Die liposomale Arbsorptionstechnologie bietet neue therapeutische Möglichkeiten für die effektive Aufnahme von Nahrungsergänzungen mit weniger Nebenwirkungen als IV-Therapie. In der Tat ist sie eine Revolution in der Bioverfügbarkeit.

Referenzen

  1. Wei W, et al., Oral delivery of liposomes, Ther. November 2015 ,Vol. 6, No. 11, Pages 1239-1241 , DOI 10.4155/tde.15.69
  2. Pisani A, et al., Effect of oral liposomal iron versus intravenous iron for treatment of iron deficiency anaemia in CKD patients: a randomized trial, Nephrol Dial Transplant. 2015 Apr;30(4):645-52. doi: 10.1093/ndt/gfu357
  3. Davis JL, et al. Liposomal-encapsulated Ascorbic Acid: Influence on Vitamin C Bioavailability and Capacity to Protect Against Ischemia–Reperfusion Injury. Nutrition and Metabolic Insights 2016:9;25-30
  4. Bangham AD, Horne RW, Negative staining of phospholipids and their structural modification by surface-active agents as observed in the electron microscope, Journal of Molecular Biology, Volume 8, Issue 5, 1964, Pages 660, Pages IN2-668-IN10
  5. Rodney Cotterill, Biophysics: An Introduction, ISBN: 978-0471485384
  6. National Center for Biotechnology Information, National Library of Medicine, National Institutes of Health: liposomes
  7. Muenster A, et al. HIV Drug Targeting, Amrestekanasa – The “Miracle Drug”, Pharmaceutics IV Course, The University of the Sunshine Coast, Queensland, Australia
  8. Bozzuto G, Molinari A, Liposomes as nanomedical devices, Int J Nanomedicine, 2015; 10: 975–999, doi:  2147/IJN.S68861
  9. Hyeongmin K, et al., Liposomal formulations for enhanced lymphatic drug delivery, Asian Journal of Pharmaceutical Sciences 8 (2013) 96-103
  10. Hickey S, Roberts HJ, Miller NJ, pharmacokinetics of oral vitamin C, Journal of Nutritional & Environmental Medicine, July 2008 DOI: 10.1080/13590840802305423
  11. Daeihamed M, et al. Potential of Liposomes for Enhancement of Oral Drug Absorption. Curr Drug Deliv. 2016 Jan 15
  12. Horsten SFAJ, Plasmalevels on a single dosis of liposomal Vitamin C. 2014, unpublished work.

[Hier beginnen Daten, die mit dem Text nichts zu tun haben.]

(* ===== verification/Json.v ===== *)
(** JSON as the exporter reads it back from the client's output: a lexer for
    strings without escapes, punctuation and white space, and a parser for
    objects, arrays and strings, the values the client prints. *)

From S2P Require Import Prelude.
From Stdlib Require Import Ascii.
Local Open Scope Z_scope.

Inductive token : Type :=
  | LBrace | RBrace | LBrack | RBrack | Colon | Comma | TStr (s : string).

Inductive json : Type :=
  | JStr (s : string)
  | JArr (l : list json)
  | JObj (l : list (string * json)).

(** ** The lexer *)

Definition is_ws (c : ascii) : bool :=
  existsb (λ n, Nat.eqb (nat_of_ascii c) n) [9; 10; 13; 32]%nat.

Definition is_dq (c : ascii) : bool := Nat.eqb (nat_of_ascii c) 34.

(** A character that stands for itself in a JSON string. *)
Definition plain_char (c : ascii) : bool :=
  negb (is_dq c) && negb (Nat.eqb (nat_of_ascii c) 92) && Nat.leb 32 (nat_of_ascii c).

Definition punctuation (c : ascii) : option token :=
  match c with
  | "{" => Some LBrace
  | "}" => Some RBrace
  | "[" => Some LBrack
  | "]" => Some RBrack
  | ":" => Some Colon
  | "," => Some Comma
  | _ => None
  end%char.

(** [cur] is the part of the string being read, if inside one. *)
Fixpoint lex_in (cur : option string) (s : string) : option (list token) :=
  match s with
  | EmptyString => match cur with None => Some [] | Some _ => None end
  | String c s =>
      match cur with
      | Some w =>
          if is_dq c then cons (TStr w) <$> lex_in None s
          else if plain_char c then lex_in (Some (w +:+ String c "")) s
          else None
      | None =>
          if is_ws c then lex_in None s
          else if is_dq c then lex_in (Some "") s
          else t ← punctuation c; cons t <$> lex_in None s
      end
  end.

Fixpoint plain (s : string) : bool :=
  match s with EmptyString => true | String c s => plain_char c && plain s end.

Lemma plain_app a b : plain (a +:+ b) = plain a && plain b.
Proof.
  induction a as [|c a IH]; [done|]. change (plain_char c && plain (a +:+ b) =
    plain_char c && plain a && plain b). by rewrite IH, andb_assoc.
Qed.

Lemma lex_string w : ∀ a rest, plain w = true →
  lex_in (Some a) (w +:+ String (ascii_of_nat 34) rest) = cons (TStr (a +:+ w)) <$> lex_in None rest.
Proof.
  induction w as [|c w IH]; intros a rest Hw; [by rewrite string_app_nil_r|].
  change (lex_in (Some a) (String c (w +:+ String (ascii_of_nat 34) rest)) =
    cons (TStr (a +:+ String c w)) <$> lex_in None rest).
  cbn [plain] in Hw. apply andb_prop in Hw as [Hc Hw]. cbn [lex_in].
  assert (is_dq c = false) as ->.
  { unfold plain_char in Hc. by destruct (is_dq c). }
  rewrite Hc, IH by done. by rewrite string_app_assoc.
Qed.

(** ** The parser *)

Fixpoint parse (fuel : nat) (ts : list token) : option (json * list token) :=
  match fuel with
  | O => None
  | S fuel =>
      match ts with
      | TStr s :: r => Some (JStr s, r)
      | LBrack :: RBrack :: r => Some (JArr [], r)
      | LBrack :: r => '(l, r) ← parse_elems fuel r; Some (JArr l, r)
      | LBrace :: RBrace :: r => Some (JObj [], r)
      | LBrace :: r => '(l, r) ← parse_members fuel r; Some (JObj l, r)
      | _ => None
      end
  end
with parse_elems (fuel : nat) (ts : list token) : option (list json * list token) :=
  match fuel with
  | O => None
  | S fuel =>
      '(v, r) ← parse fuel ts;
      match r with
      | Comma :: r => '(l, r) ← parse_elems fuel r; Some (v :: l, r)
      | RBrack :: r => Some ([v], r)
      | _ => None
      end
  end
with parse_members (fuel : nat) (ts : list token) : option (list (string * json) * list token) :=
  match fuel with
  | O => None
  | S fuel =>
      match ts with
      | TStr k :: Colon :: r =>
          '(v, r) ← parse fuel r;
          match r with
          | Comma :: r => '(l, r) ← parse_members fuel r; Some ((k, v) :: l, r)
          | RBrace :: r => Some ([(k, v)], r)
          | _ => None
          end
      | _ => None
      end
  end.

(** As much fuel as tokens is enough: every call consumes one. *)
Definition parse_json (s : string) : option json :=
  ts ← lex_in None s;
  match parse (length ts) ts with
  | Some (j, []) => Some j
  | _ => None
  end.

(** ** The grammar *)

Inductive value : json → list token → Prop :=
  | value_str s : value (JStr s) [TStr s]
  | value_arr_nil : value (JArr []) [LBrack; RBrack]
  | value_arr l ts : elems l ts → value (JArr l) (LBrack :: ts)
  | value_obj l ts : members l ts → value (JObj l) (LBrace :: ts)
with elems : list json → list token → Prop :=
  | elems_one v ts : value v ts → elems [v] (ts ++ [RBrack])
  | elems_cons v ts l ts' : value v ts → elems l ts' → elems (v :: l) (ts ++ Comma :: ts')
with members : list (string * json) → list token → Prop :=
  | members_one k v ts : value v ts → members [(k, v)] (TStr k :: Colon :: ts ++ [RBrace])
  | members_cons k v ts l ts' : value v ts → members l ts' →
      members ((k, v) :: l) (TStr k :: Colon :: ts ++ Comma :: ts').

Scheme value_mut := Minimality for value Sort Prop
  with elems_mut := Minimality for elems Sort Prop
  with members_mut := Minimality for members Sort Prop.
Combined Scheme json_mut from value_mut, elems_mut, members_mut.

(** The first token tells an empty array from another. *)
Lemma value_head v ts : value v ts → ∃ t ts', ts = t :: ts' ∧ t ≠ RBrack ∧ t ≠ RBrace.
Proof. destruct 1; by eexists _, _. Qed.

Lemma elems_head l ts : elems l ts → ∃ t ts', ts = t :: ts' ∧ t ≠ RBrack.
Proof. destruct 1 as [v ts (t & ts' & -> & ? & _)%value_head|v ts l ts' (t & ts1 & -> & ? & _)%value_head _];
  by eexists _, _. Qed.

Lemma parse_complete :
  (∀ j ts, value j ts → ∀ fuel r, (length ts <= fuel)%nat → parse fuel (ts ++ r) = Some (j, r)) ∧
  (∀ l ts, elems l ts → ∀ fuel r, (length ts <= fuel)%nat → parse_elems fuel (ts ++ r) = Some (l, r)) ∧
  (∀ l ts, members l ts → ∀ fuel r, (length ts <= fuel)%nat →
     parse_members fuel (ts ++ r) = Some (l, r)).
Proof.
  apply json_mut.
  - intros s [|fuel] r Hf; cbn in *; [lia|done].
  - intros [|fuel] r Hf; cbn in *; [lia|done].
  - intros l ts He IH [|fuel] r Hf; cbn in Hf; [lia|].
    destruct (elems_head l ts He) as (t & ts' & -> & Ht). specialize (IH fuel r ltac:(lia)).
    cbn [parse app] in *. by destruct t; try done; rewrite IH.
  - intros l ts Hm IH [|fuel] r Hf; cbn in Hf; [lia|]. specialize (IH fuel r ltac:(lia)).
    destruct Hm; cbn [parse app] in *; by rewrite IH.
  - intros v ts _ IH [|fuel] r Hf; rewrite length_app in Hf; cbn in Hf; [lia|].
    rewrite <- app_assoc. cbn [parse_elems]. by rewrite IH by lia.
  - intros v ts l ts' _ IH _ IH' [|fuel] r Hf; rewrite length_app in Hf; cbn in Hf; [lia|].
    rewrite <- app_assoc. cbn [parse_elems]. rewrite IH by lia. cbn. by rewrite IH' by lia.
  - intros k v ts _ IH [|fuel] r Hf; cbn in Hf; rewrite length_app in Hf; cbn in Hf; [lia|].
    cbn [parse_members app]. rewrite <- app_assoc. by rewrite IH by lia.
  - intros k v ts l ts' _ IH _ IH' [|fuel] r Hf; cbn in Hf; rewrite length_app in Hf; cbn in Hf; [lia|].
    cbn [parse_members app]. rewrite <- app_assoc. rewrite IH by lia. cbn. by rewrite IH' by lia.
Qed.

Lemma parse_json_complete s j ts : lex_in None s = Some ts → value j ts → parse_json s = Some j.
Proof.
  intros Hs Hv. unfold parse_json. rewrite Hs. cbn.
  pose proof (proj1 parse_complete j ts Hv (length ts) [] ltac:(lia)) as Hp.
  rewrite app_nil_r in Hp. by rewrite Hp.
Qed.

  13. Crommelin DJA, et al. Stability of Liposomes on Storage, doi:10.1007, published in Targeting of Drugs With Synthetic Systems, pp 277-287, edited by Gregory Gregoriadis, ISBN: 978-1-4684-5187-0
  14. Obituary Alec Douglas Bangham. The Lancet, Volume 375, Issue 9731, 2070. Verwendung des Bilds mit Erlaubnis von Elsevier.